Among college-aged athletes, Ramon is a household name. Johnson is a talented young player who is flourishing his talent in basketball. The newcomer has displayed skills indicative of future success at the professional level. The basketball world is in awe of the superstar’s passing and shooting skills. He’s been a huge help to his team as they’ve gone for the title.
Ramon was chosen as the rooster for the 2021-22 season at Arizona State University (ASU) and is only a true freshman. Fans eagerly awaited his games in anticipation of his signature fast pull-up jumper and silky three-point stroke.
Johnson, who stands at 6 feet 4 inches tall, has a reputation as a long and agile scorer who has no trouble launching long-range shots.
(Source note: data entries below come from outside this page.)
(* ===== verification/SettingsTheorems.v ===== *)
(** * Properties of the settings model

    The review shows one region, as small as can be, and its surroundings.  What was saved is
    in force, and what it replaced can be put back. *)

From S2P Require Import Prelude Text Effects Host Config Policy PolicyStore PolicyDisk PolicyStoreTheorems PolicyTheorems Settings.

(** ** The review *)

Lemma common_take n ls rs : (n ≤ common ls rs)%nat → take n ls = take n rs.
Proof.
  revert n rs. induction ls as [|l ls IH]; intros [|n] [|r rs]; cbn [common]; intros Hn; try done; try lia.
  case_bool_decide as Heq; [|lia]. cbn [take]. rewrite Heq. f_equal. apply IH. lia.
Qed.
Lemma common_stops ls rs x : ls !! common ls rs = Some x → rs !! common ls rs ≠ Some x.
Proof.
  revert rs. induction ls as [|l ls IH]; intros [|r rs]; cbn [common]; [done..|].
  case_bool_decide as Heq; [apply IH|]. cbn. congruence.
Qed.
Lemma common_length ls rs : (common ls rs ≤ length ls)%nat ∧ (common ls rs ≤ length rs)%nat.
Proof.
  revert rs. induction ls as [|l ls IH]; intros [|r rs]; cbn [common length]; try lia.
  specialize (IH rs). case_bool_decide; lia.
Qed.

Lemma slice_at {A} (p m s whole : list A) from to :
  whole = p ++ m ++ s → from = length p → to = (length p + length m)%nat → slice from to whole = m.
Proof.
  intros -> -> ->. unfold slice. rewrite drop_app_length, Nat.add_comm, Nat.add_sub. apply take_app_length.
Qed.

(** The last [n] of a list, and those before; the first [n], and those after. *)
Lemma split_last {A} n (l : list A) : ∃ a b, l = a ++ b ∧ length b = Nat.min n (length l) ∧ length a = (length l - n)%nat.
Proof.
  exists (take (length l - n) l), (drop (length l - n) l). rewrite take_drop, length_take, length_drop. split_and!; [done|lia..].
Qed.
Lemma split_first {A} n (l : list A) : ∃ a b, l = a ++ b ∧ length a = Nat.min n (length l).
Proof. exists (take n l), (drop n l). by rewrite take_drop, length_take. Qed.


(** What two lists share at the front, and then at the end. *)
Lemma shared_ends before after :
  let prefix := common before after in
  let suffix := Nat.min (Nat.min (length before) (length after) - prefix) (common (reverse before) (reverse after)) in
  ∃ p l r t, before = p ++ l ++ t ∧ after = p ++ r ++ t ∧ length p = prefix ∧ length t = suffix ∧
    (∀ x, head l = Some x → head r ≠ Some x) ∧ (∀ x, last l = Some x → last r ≠ Some x).
Proof.
  intros prefix suffix. pose proof (common_length before after) as [Hpb Hpa]. fold prefix in Hpb, Hpa.
  set (p := reverse (take prefix before)). set (l := reverse (drop prefix before)). set (r := reverse (drop prefix after)).
  assert (reverse before = l ++ p) as Hb by (unfold l, p; by rewrite <- reverse_app, take_drop).
  assert (reverse after = r ++ p) as Ha.
  { unfold r, p. by rewrite (common_take prefix before after), <- reverse_app, take_drop. }
  assert (length l = (length before - prefix)%nat) as Hl by (unfold l; by rewrite length_reverse, length_drop).
  assert (length r = (length after - prefix)%nat) as Hr by (unfold r; by rewrite length_reverse, length_drop).
  assert (take suffix l = take suffix r) as Htake.
  { rewrite <- (take_app_le l p), <- (take_app_le r p), <- Hb, <- Ha by (unfold suffix; lia).
    apply common_take. unfold suffix. lia. }
  exists (take prefix before), (reverse (drop suffix l)), (reverse (drop suffix r)), (reverse (take suffix l)).
  rewrite <- reverse_app, take_drop, Htake, <- reverse_app, take_drop. unfold l at 1, r at 1. rewrite !reverse_involutive.
  rewrite !last_reverse, length_reverse, !length_take. split_and!.
  - by rewrite take_drop.
  - by rewrite (common_take prefix before after), take_drop.
  - lia.
  - unfold suffix. lia.
  - intros x Hx Hx'.
    assert (∀ k, head (reverse (drop suffix k)) = Some x → head (reverse k) = Some x) as Hhead.
    { intros k Hk. rewrite <- (take_drop suffix k), reverse_app. by destruct (reverse (drop suffix k)). }
    apply Hhead in Hx, Hx'. unfold l in Hx. unfold r in Hx'. rewrite reverse_involutive, head_lookup, lookup_drop in Hx, Hx'.
    rewrite Nat.add_0_r in Hx, Hx'. by apply (common_stops before after x).
  - intros x Hx Hx'. rewrite head_lookup, lookup_drop, Nat.add_0_r in Hx, Hx'.
    apply lookup_lt_Some in Hx as Hlt. apply lookup_lt_Some in Hx' as Hlt'.
    assert (suffix = common (reverse before) (reverse after)) as Hs by (unfold suffix in *; lia).
    apply (common_stops (reverse before) (reverse after) x); rewrite <- Hs.
    + rewrite Hb. by apply lookup_app_l_Some.
    + rewrite Ha. by apply lookup_app_l_Some.
Qed.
He possesses solid touch on the midrange jumper and the defensive skills to be an instant contributor. At his height, he should provide ASU with potential backcourt balance alongside Diggins (6-foot-1).
He participates in a sports scholarship program through the University of Arizona Athletics. The incoming freshman is a key member of his collegiate team’s defense as a guard.
During his time with the No. 2-ranked Sparta (30-3), Johnson averaged 12.5 points and 5.0 rebounds per game. Jones evaluated the recruit for ASU.
When Ramon Johnson was a sophomore, he averaged 20.2 points per game at Mechanicsville High, the same school where his father played. In addition to thorough basketball skills training, Johnson watched nearly every ASU game to get a feel for the Wildcat’s playing style and what he would need to do to be prepared upon his arrival. He remembered Wildcat’s high-tempo defense, constant ball movement, and players’ clear understanding of their roles.
Most scouting reports had Johnson as a top-50 recruit with four stars, but his coach claims that Johnson’ stock would be better now if he hadn’t missed out on spring and summer due to the coronavirus.
Johnson has worked hard to get ready for the next level in his career. He dedicates between two to three hours of his day to basketball training with Joel Barkers at You Reach I Teach Basketball Academy and contemplating his future at ASU.
Ramon, who calls himself a “perfectionist,” works hard to hone his basketball skills without making any mistakes. His coach has noted that Ramon is focused, stretches before workouts, and times his runs. He makes sure to learn a new basketball skill, perfect his footwork, and notes where to improve.